Highly Sensitive Refuge
an empath finds happiness in life

14 Things Empaths Need in Life to Be Happy

Today, I experienced a full spectrum of emotions — only some of which came from myself. 

This morning, I cried watching a video of a 17-year-old shelter dog who was saved and lived his last year happy and loved. A little while later, I messaged with a friend who is having a hard time. Although it felt good to listen and support her, I spent the afternoon trying to work through the darkness and anxiety I was feeling after the conversation. It took a while to get back to “normal.”

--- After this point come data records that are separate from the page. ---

(** * RSpace workshop scripts: the experiment-to-document pipeline

    A shallow embedding of [scripts/document_from_experiment.py] (directory
    walk, size-gated upload of every file, assembly of the summary document)
    and of the markdown/json conversion of [scripts/create_document.py].

    Python features are modelled as follows.
    - [str]: [string]; [in] on strings is substring containment.
    - [float]: IEEE binary64 through [SpecFloat] (precision 53, emax 1024);
      [repr]/[str] of a float is the shortest decimal string that reads back
      to the same double.
    - exceptions and side effects (calls of the ELN client, calls of the
      logger): a state-and-exception monad [M].
    - the file system: a snapshot tree of nodes, read through [pathlib]-like
      queries. *)

From Stdlib Require Import ZArith List String Ascii Bool Lia.
From Stdlib Require Import SpecFloat.
Import ListNotations.

Local Open Scope string_scope.
Local Open Scope Z_scope.

(* ================================================================== *)
(** * Python strings *)

Module PyStr.

(** [sub in s] for two strings: [sub] occurs in [s] as a contiguous run. *)
Fixpoint contains (sub s : string) : bool :=
  if String.prefix sub s then true
  else match s with
       | EmptyString => false
       | String _ s' => contains sub s'
       end.

(** [s.rfind(c)]: index of the last occurrence of [c], [-1] when absent.
    [rfind_from c s i] reads [s] as the tail that starts at index [i]. *)
Fixpoint rfind_from (c : ascii) (s : string) (i : Z) : Z :=
  match s with
  | EmptyString => -1
  | String a s' =>
      let r := rfind_from c s' (i + 1) in
      if 0 <=? r then r else if Ascii.eqb a c then i else -1
  end.

Definition rfind (c : ascii) (s : string) : Z := rfind_from c s 0.

Definition len (s : string) : Z := Z.of_nat (String.length s).

(** [s[i:]] for [0 <= i]. *)
Definition slice_from (s : string) (i : Z) : string :=
  String.substring (Z.to_nat i) (String.length s - Z.to_nat i) s.

(** [s[:i]] for [0 <= i]. *)
Definition slice_to (s : string) (i : Z) : string :=
  String.substring 0 (Z.to_nat i) s.

(** [sep.join(l)]. *)
Definition join (sep : string) (l : list string) : string :=
  String.concat sep l.

Fixpoint repeat_char (c : ascii) (n : nat) : string :=
  match n with
  | O => EmptyString
  | S n' => String c (repeat_char c n')
  end.

Definition digit_char (d : Z) : ascii :=
  ascii_of_nat (48 + Z.to_nat d).

(** Decimal digits of a non-negative integer, most significant first;
    the empty string for [0].  [fuel] bounds the number of digits. *)
Fixpoint digits_fuel (fuel : nat) (n : Z) (acc : string) : string :=
  match fuel with
  | O => acc
  | S fuel' =>
      if n <=? 0 then acc
      else digits_fuel fuel' (n / 10) (String (digit_char (n mod 10)) acc)
  end.

(** [str(n)] for an integer [n]. *)
Definition of_int (n : Z) : string :=
  match n with
  | Z0 => "0"
  | Zpos _ => digits_fuel (S (Z.to_nat (Z.log2 n))) n ""
  | Zneg _ => "-" ++ digits_fuel (S (Z.to_nat (Z.log2 (- n)))) (- n) ""
  end.

End PyStr.

(* ================================================================== *)
(** * Python floats *)

Module PyFloat.

Definition prec : Z := 53.
Definition emax : Z := 1024.

Definition float := spec_float.

(** [float(n)] for an integer [n], rounded to nearest, ties to even.
    (CPython raises [OverflowError] from [2^1024] on; file sizes are far
    below.) *)
Definition of_int (n : Z) : float := binary_normalize prec emax n 0 false.

Definition mul (x y : float) : float := SFmul prec emax x y.
Definition div (x y : float) : float := SFdiv prec emax x y.
Definition leb (x y : float) : bool := SFleb x y.
Definition ltb (x y : float) : bool := SFltb x y.

(** The literal [1e-6] (also written [1E-6]): the double nearest to
    [10^-6], which is the correctly rounded quotient [1.0 / 1000000.0]. *)
Definition lit_1e_6 : float := Eval vm_compute in div (of_int 1) (of_int 1000000).

(** The literal [2.0]. *)
Definition lit_2_0 : float := Eval vm_compute in of_int 2.

(** ** [repr(x)]: shortest round-tripping decimal string *)

(** A positive finite double [m * 2^e] is the only double in the interval
    between the midpoints to its two neighbours; in units of [2^(e-2)] the
    double is [4m] and the interval is [[4m - lo_gap, 4m + 2]], where the
    lower gap is halved when [m] is the least mantissa of its binade.  The
    end points belong to the interval when [m] is even (ties to even). *)
Definition lower_gap (m : positive) (e : Z) : Z :=
  if andb (Z.pos m =? 2 ^ (prec - 1)) (3 - emax - prec <? e) then 1 else 2.

Record scaled := { sc_lo : Z; sc_x : Z; sc_hi : Z; sc_unit : Z }.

And just now, I made the mistake of going online and reading through a thread of angry people arguing about something political. Before clicking away, I realized my breath was shallow, I was getting progressively upset — and it had nothing to do with me.

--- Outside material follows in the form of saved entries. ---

Lemma interval_slots_range_witness :
  0 <= 545 /\
  interval_slots 545 600 = zrange (545 / 15) (545 / 15 + (600 - 545 + 14) / 15).
Proof. split; [lia | apply interval_slots_range; lia]. Defined.

Lemma key_eqb_spec k k' : key_eqb k k' = true <-> k = k'.
Proof.
  destruct k as [[a b] c], k' as [[a' b'] c']; simpl.
  rewrite !andb_true_iff, !Z.eqb_eq; split.
  - intros [[-> ->] ->]; reflexivity.
  - intros [= -> -> ->]; auto.
Qed.

Lemma fold_set_true_spec a b l m k :
  fold_left (fun m slot => set m (a, b, slot) true) l m k = true <->
  m k = true \/ exists slot, In slot l /\ k = (a, b, slot).
Proof.
  revert m; induction l as [|x l IH]; intros m; simpl.
  - split; [auto | intros [H | (y & [] & _)]; exact H].
  - rewrite IH; unfold set.
    destruct (key_eqb k (a, b, x)) eqn:E.
    + apply key_eqb_spec in E; split; [intros _; right; exists x; auto | intros _; left; reflexivity].
    + split.
      * intros [H | (y & Hy & ->)]; [left; exact H | right; exists y; auto].
      * intros [H | (y & [<- | Hy] & ->)].
        -- left; exact H.
        -- rewrite key_eqb_refl in E; discriminate.
        -- right; exists y; auto.
Qed.

Lemma load_rows_spec rows m k :
  fold_left (fun m row =>
    fold_left (fun m slot => set m (ar_id row, day_to_index (ar_day row), slot) true)
      (interval_slots (ar_start row) (ar_end row)) m) rows m k = true <->
  m k = true \/
  exists row slot, In row rows /\ In slot (interval_slots (ar_start row) (ar_end row)) /\
    k = (ar_id row, day_to_index (ar_day row), slot).
Proof.
  revert m; induction rows as [|row rows IH]; intros m; simpl.
  - split; [auto | intros [H | (r & s & [] & _)]; exact H].
  - rewrite IH, fold_set_true_spec; split.
    + intros [[H | (s & Hs & ->)] | (r & s & Hr & Hs & ->)].
      * left; exact H.
      * right; exists row, s; auto.
      * right; exists r, s; auto.
    + intros [H | (r & s & [<- | Hr] & Hs & ->)].
      * left; left; exact H.
      * left; right; exists s; auto.
      * right; exists r, s; auto.
Qed.

Lemma load_availability_true rows i d s :
  load_availability rows (i, d, s) = true <->
  exists row, In row rows /\ ar_id row = i /\ day_to_index (ar_day row) = d /\
    In s (interval_slots (ar_start row) (ar_end row)).
Proof.
  unfold load_availability; rewrite load_rows_spec; split.
  - intros [H | (row & s' & Hr & Hs & E)]; [discriminate|].
    injection E as -> -> ->; exists row; auto.
  - intros (row & Hr & <- & <- & Hs); right; exists row, s; auto.
Qed.

(** X5. The loaded availability dictionary is true at
    [(id, day_idx, slot_idx)] exactly when some row has that id, a day name
    whose [day_to_index] is [day_idx], and [slot_idx] among its slots. *)
Theorem load_availability_spec rows i d s :
  load_availability rows (i, d, s) = true <->
  exists row, In row rows /\ ar_id row = i /\ day_to_index (ar_day row) = d /\
    In s (interval_slots (ar_start row) (ar_end row)).
Proof. apply load_availability_true. Qed.

(** ** Candidate slots *)

Lemma py_in_spec x l : py_in x l = true <-> In x l.
Proof.
  unfold py_in; rewrite existsb_exists; split.
  - intros (y & Hy & E); destruct x as [a|a], y as [b|b]; simpl in E; try discriminate.
    + apply Z.eqb_eq in E; subst; exact Hy.
    + apply String.eqb_eq in E; subst; exact Hy.
  - intros H; exists x; split; [exact H|].
    destruct x as [a|a]; simpl; [apply Z.eqb_refl | apply String.eqb_refl].
Qed.

Lemma is_nil_spec {A} (l : list A) : is_nil l = true <-> l = [].
Proof. destruct l; simpl; split; congruence. Qed.

Lemma fits_iff m rid d st dur :
  fits m rid d st dur = true <-> forall s, st <= s < st + dur -> m (rid, d, s) = true.
Proof.
  split; [intros H s Hs; exact (fits_at _ _ _ _ _ _ H Hs)|].
  intros H; unfold fits; apply forallb_forall; intros off Hoff.
  apply in_zrange in Hoff; apply H; lia.
Qed.

Lemma negb_and_false a b : negb a && negb b = false <-> a = true \/ b = true.
Proof. destruct a, b; simpl; intuition congruence. Qed.

Lemma find_compatible_slots_sound c m rooms cp rid d st :
  In (rid, d, st) (find_compatible_slots c m rooms cp) ->
  (exists r, In r rooms /\ room_id r = rid) /\ 0 <= d < 7 /\ 0 <= st < 96 /\
  (pref_values cp (class_id c) "room" = [] \/ In (VInt rid) (pref_values cp (class_id c) "room")) /\
  (pref_values cp (class_id c) "day" = [] \/
     exists n, index_to_day d = Some n /\ In (VStr n) (pref_values cp (class_id c) "day")) /\
  (pref_values cp (class_id c) "time" = [] \/ In (VInt st) (pref_values cp (class_id c) "time")) /\
  fits m rid d st (duration_slots c) = true.
Proof.
  unfold find_compatible_slots; cbv zeta; intros H.
  apply in_flat_map in H as (room & Hr & H).
  match type of H with context [if ?b then _ else _] => destruct b eqn:E1 end; [contradiction|].
  apply in_flat_map in H as (d' & Hd & H).
  match type of H with context [if ?b then _ else _] => destruct b eqn:E2 end; [contradiction|].
  apply in_flat_map in H as (st' & Hst & H).
  match type of H with context [if ?b then _ else _] => destruct b eqn:E3 end; [contradiction|].
  destruct (fits m (room_id room) d' st' (duration_slots c)) eqn:Ef; [|contradiction].
  destruct H as [[= <- <- <-] | []].
  apply in_zrange in Hd; apply in_zrange in Hst.
  apply negb_and_false in E1, E2, E3.
  rewrite is_nil_spec, py_in_spec in E1, E3; rewrite is_nil_spec in E2.
  split; [exists room; auto|]. split; [exact Hd|]. split; [exact Hst|].
  split; [exact E1|]. split; [|split; [exact E3 | exact Ef]].
  destruct E2 as [E2 | E2]; [left; exact E2 | right].
  destruct (index_to_day d') as [n|]; [|discriminate].
  exists n; split; [reflexivity | apply py_in_spec; exact E2].
Qed.
(** * Skill-analysis engine of skilledenough: a shallow embedding

    The engine is the class [SkillAnalyzer] (services/analyzer.ts).  Every
    method is translated to a Rocq function of the same name.

    Modelling conventions.
    - JavaScript strings are [string], held as their UTF-8 bytes;
      [toLowerCase] folds the ASCII letters, and [jsLength] counts the
      UTF-16 code units that [.length] returns.
    - JavaScript numbers that hold integers (byte counts, stars, epoch
      milliseconds, day counts) are [Z]: sums and differences of integers
      below 2^53 are exact in double arithmetic.  Ratios and percentages
      are rationals [Q].  The engine is written over the exact quotients;
      the percentages of [topLanguages] are also given with the rounding
      of every operation as a parameter ([topLanguagesFl]), of which
      [roundDouble], rounding to the nearest double, is the instance that
      JavaScript computes (overflow and subnormal numbers apart).
    - ISO timestamps ([updated_at], [created_at]) are held as the value of
      [new Date(s).getTime()], epoch milliseconds.
    - A JavaScript [Set<string>] and the keys of an object or [Map] keep
      insertion order: they are lists without duplicates ([set_add] appends
      a new element at the end) and association lists.
      Keys are language and technology names; none is an integer index,
      which JavaScript would enumerate first.
    - [Array.prototype.sort] is stable; for the comparators used here the
      result is the one of a stable insertion sort.
    - A quotient by zero, [NaN] in JavaScript, is 0 in [Q]: it compares
      below every positive bound as [NaN] does, and the properties of the
      percentages are stated for a positive total.
    - [new Date()] reads the wall clock.  The reads are an effect: a monad
      [Clock] threads the number of reads made so far through the engine,
      and the k-th read returns the k-th value of a clock oracle.  Calendar
      arithmetic in the local time zone is a parameter, the class
      [Calendar]. *)

From Stdlib Require Import ZArith QArith Qabs Qround Qpower Bool List String Ascii.
From Stdlib Require Import ListSet Permutation Sorted Lia Lqa.
From Stdlib Require Import DecimalString.
Import ListNotations.

Local Open Scope string_scope.
Local Open Scope list_scope.
Local Open Scope Z_scope.

(** ** JavaScript primitives *)

(** [String.prototype.toLowerCase], on the ASCII letters. *)
Definition lowerAscii (c : ascii) : ascii :=
  let n := nat_of_ascii c in
  if ((65 <=? n) && (n <=? 90))%nat then ascii_of_nat (n + 32) else c.

Fixpoint toLowerCase (s : string) : string :=
  match s with
  | EmptyString => EmptyString
  | String c s' => String (lowerAscii c) (toLowerCase s')
  end.

(** [hay.includes(needle)]: substring containment. *)
Fixpoint includes (hay needle : string) : bool :=
  if String.prefix needle hay then true
  else match hay with
       | EmptyString => false
       | String _ hay' => includes hay' needle
       end.

(** [s.length]: the number of UTF-16 code units of a string, which is held
    here as its UTF-8 bytes.  A continuation byte (10xxxxxx) adds nothing;
    the lead byte of a four-byte sequence (11110xxx) stands for a code point
    beyond the basic plane and adds the two units of a surrogate pair; any
    other byte adds one unit. *)
Definition utf16Units (c : ascii) : nat :=
  let n := nat_of_ascii c in
  if (n <? 128)%nat then 1%nat
  else if (n <? 192)%nat then 0%nat
  else if (n <? 240)%nat then 1%nat
  else 2%nat.

Fixpoint jsLength (s : string) : nat :=
  match s with
  | EmptyString => 0%nat
  | String c s' => (utf16Units c + jsLength s')%nat
  end.

(** [parts.join(' ')]. *)
Definition joinSpace (parts : list string) : string := String.concat " " parts.

(** [arr.includes(x)] on an array of strings. *)
Definition arrIncludes (arr : list string) (x : string) : bool :=
  existsb (String.eqb x) arr.

(** [set.has(x)] and [set.add(x)] on a [Set<string>]. *)
Definition setHas (s : list string) (x : string) : bool := set_mem string_dec x s.
Definition setAdd (s : list string) (x : string) : list string := set_add string_dec x s.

Being an empath comes with some amazing qualities, but it can also make life feel like a lot. Since we take on the emotions others feel, it can be exhausting. That’s why empaths must take care of themselves and be able to live in a way that lets them thrive — rather than collapse under all the emotions they absorb. 

In other words, there are just some things we need in our lives to be happy. Here are 14 of them.

What Empaths Need in Life to Be Happy

1. Plenty of alone time (to center and recharge)

Empaths are often also highly sensitive people (HSPs) with reactive nervous systems, meaning the outer world can overwhelm us easily. We also need time to contemplate and think about life — otherwise, we can feel flustered and unsettled. We’re the people looking for excuses to drive alone or curl up in a quiet place with a book.

Peace is difficult to find when surrounded by other people, sounds, and various stimuli. So, empaths need regular alone time and mini-breaks throughout the day to refocus and recharge. It’s not just about being alone — it’s about self-preservation and self-care.

2. Routine nature therapy

Many empaths enjoy being around nature and soaking in its healing qualities. It helps them take a break from modern life and be present with the natural beauty and the gentle sounds of the earth — such as a light summer breeze, flowing water, or chirping birds. 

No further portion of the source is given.